- Prompt:
Below are records. Find each line in them that holds the word "iris" and copy it.

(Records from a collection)
(* ===== verification/RbSearch.v ===== *)
(** Search and traversal of a red-black tree in memory. *)
From iris.base_logic.lib Require Import ghost_map.
From iris.proofmode Require Import proofmode.
From S2P Require Import Prelude RbTree RbSpec RbLogic RbProofs.

#[global] Open Scope Z_scope.

Section search.
Context `{!rbG Σ}.
Implicit Types (t u : tree) (C : list frame) (cmp : Z → option Z).

Lemma wpi_search_loop p cmp t fuel Φ :
  in_order cmp (elems t) → (height t < fuel)%nat → rep p t -∗
  (∀ y, ⌜(y = 0 ∧ ∀ x, x ∈ elems t → cmp x ≠ Some 0) ∨ (y ∈ elems t ∧ cmp y = Some 0)⌝ -∗ rep p t -∗ Φ y) -∗
  wpi (search_loop cmp fuel (troot t)) Φ.
Proof.
  revert p t Φ. induction fuel as [|fuel IH] => p t Φ Ho Hf; [lia|]. iIntros "Ht W". destruct t as [|c l x r]; cbn [search_loop troot].
  { iApply wpi_ret. iApply ("W" with "[] Ht"). iPureIntro. left. split; [done|]. by intros x ?%elem_of_nil. }
  apply in_order_node in Ho as (Hl&Hr&[a Ha]&Hlx&Hxr). simpl in Hf.
  iDestruct "Ht" as "(Hx & Hl & Hr)". iDestruct (pt_pos with "Hx") as %(_&?&_). rw (bool_decide_eq_false_2 (x = 0)); [|lia].
  rb_bind. iApply wpi_from_opt; [done|]. destruct (decide (a < 0)); [|destruct (decide (a > 0))].
  - rw (bool_decide_eq_true_2 (a < 0)) //. rb_step. iApply (IH with "Hl"); [done|lia|]. iIntros (y Hy) "Hl". iApply ("W" with "[] [$Hx $Hl $Hr]").
    iPureIntro. simpl. destruct Hy as [[-> Hn]|[Hy Hc]]; [left; split; [done|]|right; set_solver].
    intros z [Hz|[->|Hz]%elem_of_cons]%elem_of_app; [by apply Hn|rw Ha; intros [= ?]; lia|].
    eapply after_smaller; [done|lia| |by apply Hxr]. destruct Hr as [_ Hr]. rw Forall_forall in Hr. by apply Hr.
  - rw (bool_decide_eq_false_2 (a < 0)) // (bool_decide_eq_true_2 (a > 0)) //. rb_step. iApply (IH with "Hr"); [done|lia|]. iIntros (y Hy) "Hr".
    iApply ("W" with "[] [$Hx $Hl $Hr]"). iPureIntro. simpl. destruct Hy as [[-> Hn]|[Hy Hc]]; [left; split; [done|]|right; set_solver].
    intros z [Hz|[->|Hz]%elem_of_cons]%elem_of_app; [|rw Ha; intros [= ?]; lia|by apply Hn].
    eapply before_greater; [done|lia| |by apply Hlx]. destruct Hl as [_ Hl]. rw Forall_forall in Hl. by apply Hl.
  - rw (bool_decide_eq_false_2 (a < 0)) // (bool_decide_eq_false_2 (a > 0)) //. rb_step. iApply ("W" with "[] [$Hx $Hl $Hr]"). iPureIntro. right.
    replace a with 0 in Ha by lia. split; [simpl; set_solver|done].
Qed.

Lemma wpi_rb_search this cmp t Φ :
  in_order cmp (elems t) → whole this t -∗
  (∀ y, ⌜(y = 0 ∧ ∀ x, x ∈ elems t → cmp x ≠ Some 0) ∨ (y ∈ elems t ∧ cmp y = Some 0)⌝ -∗ whole this t -∗ Φ y) -∗
  wpi (rb_search this cmp) Φ.
Proof.
  iIntros (Ho) "[Hroot Ht] W". unfold rb_search. rb_bind. iApply (wpi_get_root with "Hroot"). iIntros "Hroot".
  rb_bind. iApply (wpi_bound (elems t)). iSplit; [by iApply rep_raw|]. iIntros (fuel Hfuel).
  pose proof (height_elems t). iApply (wpi_search_loop with "Ht"); [done|lia|]. iIntros (y Hy) "Ht". iApply ("W" with "[//] [$Hroot $Ht]").
Qed.

(** [ret] is 0, or a match that comes after all of [t]. *)
Lemma wpi_search_first_loop p cmp t fuel ret Φ :
  in_order cmp (elems t) → (length (elems t) < fuel)%nat →
  (ret ≠ 0 → cmp ret = Some 0 ∧ ∀ y, y ∈ elems t → key_le cmp y ret) → rep p t -∗
  (rep p t -∗ Φ (default ret (first_match cmp (elems t)))) -∗ wpi (search_first_loop cmp fuel (troot t) ret) Φ.
Proof.
  revert p t ret Φ. induction fuel as [|fuel IH] => p t ret Φ Ho Hf Hret; [lia|]. iIntros "Ht W". destruct t as [|c l x r]; cbn [search_first_loop troot].
  { iApply wpi_ret. by iApply "W". }
  apply in_order_node in Ho as (Hl&Hr&[a Ha]&Hlx&Hxr). simpl in Hf. rw length_app /= in Hf.
  iDestruct "Ht" as "(Hx & Hl & Hr)". iDestruct (pt_pos with "Hx") as %(_&?&_). rw (bool_decide_eq_false_2 (x = 0)); [|lia].
  rb_bind. iApply wpi_from_opt; [done|]. simpl. rw first_match_app. destruct (decide (a ≤ 0)).
  - rw (bool_decide_eq_true_2 (a ≤ 0)) //. destruct (decide (a = 0)) as [->|Hne].
    + rw (bool_decide_eq_true_2 (0 = 0)) //. cbn [negb andb]. rb_step. iApply (IH with "Hl"); [done|lia|by intros _|]. iIntros "Hl".
      simpl. rw decide_True //. iSpecialize ("W" with "[$Hx $Hl $Hr]"). by destruct (first_match cmp (elems l)).
    + rw (bool_decide_eq_false_2 (a = 0)) //. destruct (decide (ret = 0)) as [->|Hr0]; last first.
      { exfalso. destruct (Hret Hr0) as [Hc Hle]. destruct (Hle x ltac:(simpl; set_solver) _ _ Ha Hc) as [_ Hlt]. specialize (Hlt ltac:(lia)). lia. }
      simpl. rb_step. iApply (IH with "Hl"); [done|lia|done|]. iIntros "Hl". iSpecialize ("W" with "[$Hx $Hl $Hr]").
      simpl. rw decide_False; [|rw Ha; intros [= ?]; lia]. rw (first_match_none _ (elems r)); [by destruct (first_match cmp (elems l))|].
      intros z Hz. eapply after_smaller; [done|lia| |by apply Hxr]. destruct Hr as [_ Hr]. rw Forall_forall in Hr. by apply Hr.
  - rw (bool_decide_eq_false_2 (a ≤ 0)) //. rb_step. iApply (IH with "Hr"); [done|lia| |].
    { intros Hr0. destruct (Hret Hr0) as [Hc Hle]. split; [done|]. intros y Hy. apply Hle. simpl. set_solver. }
    iIntros "Hr". iSpecialize ("W" with "[$Hx $Hl $Hr]"). rw (first_match_none _ (elems l)) /=; [rw decide_False //; rw Ha; intros [= ?]; lia|].
    intros z Hz. eapply before_greater; [done|lia| |by apply Hlx]. destruct Hl as [_ Hl]. rw Forall_forall in Hl. by apply Hl.
Qed.

Lemma wpi_rb_search_first this cmp t Φ :
  in_order cmp (elems t) → whole this t -∗ (whole this t -∗ Φ (default 0 (first_match cmp (elems t)))) -∗ wpi (rb_search_fisrt this cmp) Φ.
Proof.
  iIntros (Ho) "[Hroot Ht] W". unfold rb_search_fisrt. rb_bind. iApply (wpi_get_root with "Hroot"). iIntros "Hroot".
  rb_bind. iApply (wpi_bound (elems t)). iSplit; [by iApply rep_raw|]. iIntros (fuel Hfuel).
  iApply (wpi_search_first_loop with "Ht"); [done|lia|done|]. iIntros "Ht". iApply ("W" with "[$Hroot $Ht]").
Qed.

(** ** Traversal *)

Lemma wpi_climb_right this C x c l r fuel Φ :
  (length C < fuel)%nat → ctx this C x -∗ pt x (cpar C) c l r -∗ (ctx this C x -∗ pt x (cpar C) c l r -∗ Φ (hd 0 (after C))) -∗
  wpi (climb_right fuel x) Φ.
Proof.
  revert x c l r fuel. induction C as [|f C IH] => x c l r [|fuel] Hf; try (simpl in Hf; lia); iIntros "HC Hx W"; cbn [climb_right].
  { rb_step. simpl. rb_step. iApply ("W" with "HC Hx"). }
  iDestruct (ctx_cons_pos with "HC") as %Hne. simpl cpar. rb_step. rw (bool_decide_eq_false_2 (faddr f = 0)) //. simpl in Hf.
  destruct f as [fc y s|fc s y]; iDestruct "HC" as "(Hy & Hs & HC)"; simpl faddr; rb_step.
  - iDestruct (rep_ne with "Hs Hx") as %?. rw (bool_decide_eq_false_2 (x = _)) //. rb_step. iApply ("W" with "[$Hy $Hs $HC] Hx").
  - rw (bool_decide_eq_true_2 (x = x)) //. iApply (IH with "HC Hy"); [lia|]. iIntros "HC Hy". iApply ("W" with "[$Hy $Hs $HC] Hx").
Qed.

Lemma wpi_climb_left this C x c l r fuel Φ :
  (length C < fuel)%nat → ctx this C x -∗ pt x (cpar C) c l r -∗ (ctx this C x -∗ pt x (cpar C) c l r -∗ Φ (last0 (before C))) -∗
  wpi (climb_left fuel x) Φ.
Proof.
  revert x c l r fuel. induction C as [|f C IH] => x c l r [|fuel] Hf; try (simpl in Hf; lia); iIntros "HC Hx W"; cbn [climb_left].
  { rb_step. simpl. rb_step. iApply ("W" with "HC Hx"). }
  iDestruct (ctx_cons_pos with "HC") as %Hne. simpl cpar. rb_step. rw (bool_decide_eq_false_2 (faddr f = 0)) //. simpl in Hf.
  destruct f as [fc y s|fc s y]; iDestruct "HC" as "(Hy & Hs & HC)"; simpl faddr; rb_step.
  - rw (bool_decide_eq_true_2 (x = x)) //. iApply (IH with "HC Hy"); [lia|]. iIntros "HC Hy". iApply ("W" with "[$Hy $Hs $HC] Hx").
  - iDestruct (rep_ne with "Hs Hx") as %?. rw (bool_decide_eq_false_2 (x = _)) //. rb_step. simpl before. rw app_assoc /last0 last_snoc.
    iApply ("W" with "[$Hy $Hs $HC] Hx").
Qed.

(** A tree split at one of its nodes *)
Lemma whole_node this C c l x r : whole this (plug C (Node c l x r)) ⊣⊢
  ctx this C x ∗ pt x (cpar C) c (troot l) (troot r) ∗ rep x l ∗ rep x r.
Proof. by rw whole_plug. Qed.

Lemma elems_nil t : elems t = [] → t = Leaf.
Proof. destruct t; simpl; [done|]. by intros [_ ?]%app_nil. Qed.

Lemma length_ctx C : (length C ≤ length (before C) + length (after C))%nat.
Proof. induction C as [|[c x r|c l x] C IH]; simpl; rw ?length_app /=; try rw length_app /=; lia. Qed.

Lemma wpi_bound_tree this t (Φ : nat → iProp Σ) :
  whole this t -∗ (∀ n, ⌜(S (length (elems t)) ≤ n)%nat⌝ → whole this t -∗ Φ n) -∗ wpi loop_bound Φ.
Proof.
  iIntros "Ht W". iApply (wpi_bound (elems t)). iSplit; [iDestruct "Ht" as "[_ Ht]"; by iApply rep_raw|].
  iIntros (n Hn). by iApply ("W" with "[] Ht").
Qed.

Lemma wpi_rb_next this t x xs ys Φ :
  elems t = xs ++ x :: ys → whole this t -∗ (whole this t -∗ Φ (hd 0 ys)) -∗ wpi (rb_next x) Φ.
Proof.
  intros (C&c&l&r&->&->&->)%tree_split. iIntros "Ht W". unfold rb_next. rb_bind. iApply (wpi_bound_tree with "Ht").
  rw elems_plug /= !length_app /=. iIntros (n Hn) "Ht". pose proof (length_ctx C). rw whole_node. iDestruct "Ht" as "(HC & Hx & Hl & Hr)".
  rb_step. destruct (elems r) as [|y ys] eqn:E.
  - apply elems_nil in E as ->. simpl. iApply (wpi_climb_right with "HC Hx"); [simpl in Hn; lia|]. iIntros "HC Hx". iApply "W". iFrame.
  - iDestruct (rep_root_pos with "Hr") as %?; [by intros ->|]. rw (bool_decide_eq_false_2 (_ = 0)) //.
    iApply (wpi_leftmost with "Hr"); [done|rw E; simpl in Hn |- *; lia|]. iIntros "Hr". iApply "W". iFrame.
Qed.

Lemma wpi_rb_prev this t x xs ys Φ :
  elems t = xs ++ x :: ys → whole this t -∗ (whole this t -∗ Φ (last0 xs)) -∗ wpi (rb_prev x) Φ.
Proof.
  intros (C&c&l&r&->&->&->)%tree_split. iIntros "Ht W". unfold rb_prev. rb_bind. iApply (wpi_bound_tree with "Ht").
  rw elems_plug /= !length_app /=. iIntros (n Hn) "Ht". pose proof (length_ctx C). rw whole_node. iDestruct "Ht" as "(HC & Hx & Hl & Hr)".
  rb_step. destruct (elems l) as [|y ys _] eqn:E using rev_ind.
  - apply elems_nil in E as ->. rw app_nil_r. simpl. iApply (wpi_climb_left with "HC Hx"); [simpl in Hn; lia|]. iIntros "HC Hx". iApply "W". iFrame.
  - iDestruct (rep_root_pos with "Hl") as %?; [by intros ->; destruct ys|]. rw (bool_decide_eq_false_2 (_ = 0)) //.
    iApply (wpi_rightmost with "Hl"); [done|rw E; lia|]. iIntros "Hl". rw app_assoc /last0 last_snoc. iApply "W". iFrame.
Qed.

Lemma wpi_rb_first this t Φ : whole this t -∗ (whole this t -∗ Φ (hd 0 (elems t))) -∗ wpi (rb_first this) Φ.
Proof.
  iIntros "[Hroot Ht] W". unfold rb_first. rb_bind. iApply (wpi_get_root with "Hroot"). iIntros "Hroot". destruct (elems t) as [|y ys] eqn:E.
  { apply elems_nil in E as ->. simpl. iApply wpi_ret. iApply "W". iFrame. }
  iDestruct (rep_root_pos with "Ht") as %?; [by intros ->|]. rw (bool_decide_eq_false_2 (_ = 0)) //.
  rb_bind. iApply (wpi_bound_tree with "[$Hroot $Ht]"). iIntros (n Hn) "[Hroot Ht]". iApply (wpi_leftmost with "Ht"); [done|lia|].
  iIntros "Ht". iApply "W". iFrame.
Qed.

Lemma wpi_rb_last this t Φ : whole this t -∗ (whole this t -∗ Φ (last0 (elems t))) -∗ wpi (rb_last this) Φ.
Proof.
  iIntros "[Hroot Ht] W". unfold rb_last. rb_bind. iApply (wpi_get_root with "Hroot"). iIntros "Hroot".
  destruct (elems t) as [|y ys _] eqn:E using rev_ind.
  { apply elems_nil in E as ->. simpl. iApply wpi_ret. iApply "W". iFrame. }
  iDestruct (rep_root_pos with "Ht") as %?; [by intros ->; destruct ys|]. rw (bool_decide_eq_false_2 (_ = 0)) //.
  rb_bind. iApply (wpi_bound_tree with "[$Hroot $Ht]"). iIntros (n Hn) "[Hroot Ht]". iApply (wpi_rightmost with "Ht"); [done|lia|].
  iIntros "Ht". rw /last0 last_snoc. iApply "W". iFrame.
Qed.

Lemma wpi_for_each_loop this t xs ys fuel Φ :
  elems t = xs ++ ys → (length ys < fuel)%nat → whole this t -∗ (whole this t -∗ Φ ys) -∗ wpi (for_each_loop fuel (hd 0 ys)) Φ.
Proof.
  revert xs ys Φ. induction fuel as [|fuel IH] => xs ys Φ E Hf; [lia|]. iIntros "Ht W". destruct ys as [|y ys]; cbn [for_each_loop hd].
  { iApply wpi_ret. by iApply "W". }
  iAssert ⌜y ≠ 0⌝%I as %Hy.
  { iDestruct "Ht" as "[_ Ht]". iDestruct (rep_raw with "Ht") as "Ht". rw E. iDestruct "Ht" as "(_ & [%Hy _] & _)". iPureIntro. lia. }
  rw (bool_decide_eq_false_2 (y = 0)) //. rb_bind. iApply (wpi_rb_next with "Ht"); [done|]. iIntros "Ht". rb_bind.
  iApply (IH (xs ++ [y]) with "Ht"); [by rw -app_assoc|simpl in Hf; lia|]. iIntros "Ht". iApply wpi_ret. by iApply "W".
Qed.

Lemma wpi_rb_for_each this t Φ : whole this t -∗ (whole this t -∗ Φ (elems t)) -∗ wpi (rb_for_each this) Φ.
Proof.
  iIntros "Ht W". unfold rb_for_each. rb_bind. iApply (wpi_rb_first with "Ht"). iIntros "Ht". rb_bind.
  iApply (wpi_bound_tree with "Ht"). iIntros (n Hn) "Ht". iApply (wpi_for_each_loop _ _ [] with "Ht W"); [done|lia].
Qed.

Lemma wpi_rb_next_match this t x xs ys cmp Φ :
  elems t = xs ++ x :: ys → Forall (λ y, is_Some (cmp y)) ys →
  whole this t -∗ (whole this t -∗ Φ (match ys with y :: _ => if decide (cmp y = Some 0) then y else 0 | [] => 0 end)) -∗
  wpi (rb_next_match x cmp) Φ.
Proof.
  iIntros (E Hc) "Ht W". unfold rb_next_match. rb_bind. iApply (wpi_rb_next with "Ht"); [done|]. iIntros "Ht". destruct ys as [|y ys]; simpl.
  { iApply wpi_ret. by iApply "W". }
  iAssert ⌜y ≠ 0⌝%I as %Hy.
  { iDestruct "Ht" as "[_ Ht]". iDestruct (rep_raw with "Ht") as "Ht". rw E. iDestruct "Ht" as "(_ & _ & [%Hy _] & _)". iPureIntro. lia. }
  rw (bool_decide_eq_false_2 (y = 0)) //. apply Forall_cons in Hc as [[a Ha] _]. rb_bind. iApply wpi_from_opt; [done|]. iApply wpi_ret.
  iSpecialize ("W" with "Ht"). destruct (decide (a = 0)) as [->|].
  - rw (bool_decide_eq_true_2 (0 = 0)) // decide_True //.
  - rw (bool_decide_eq_false_2 (a = 0)) // decide_False //. rw Ha. by intros [= ?].
Qed.
End search.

- Response box:
From iris.base_logic.lib Require Import ghost_map.
From iris.proofmode Require Import proofmode.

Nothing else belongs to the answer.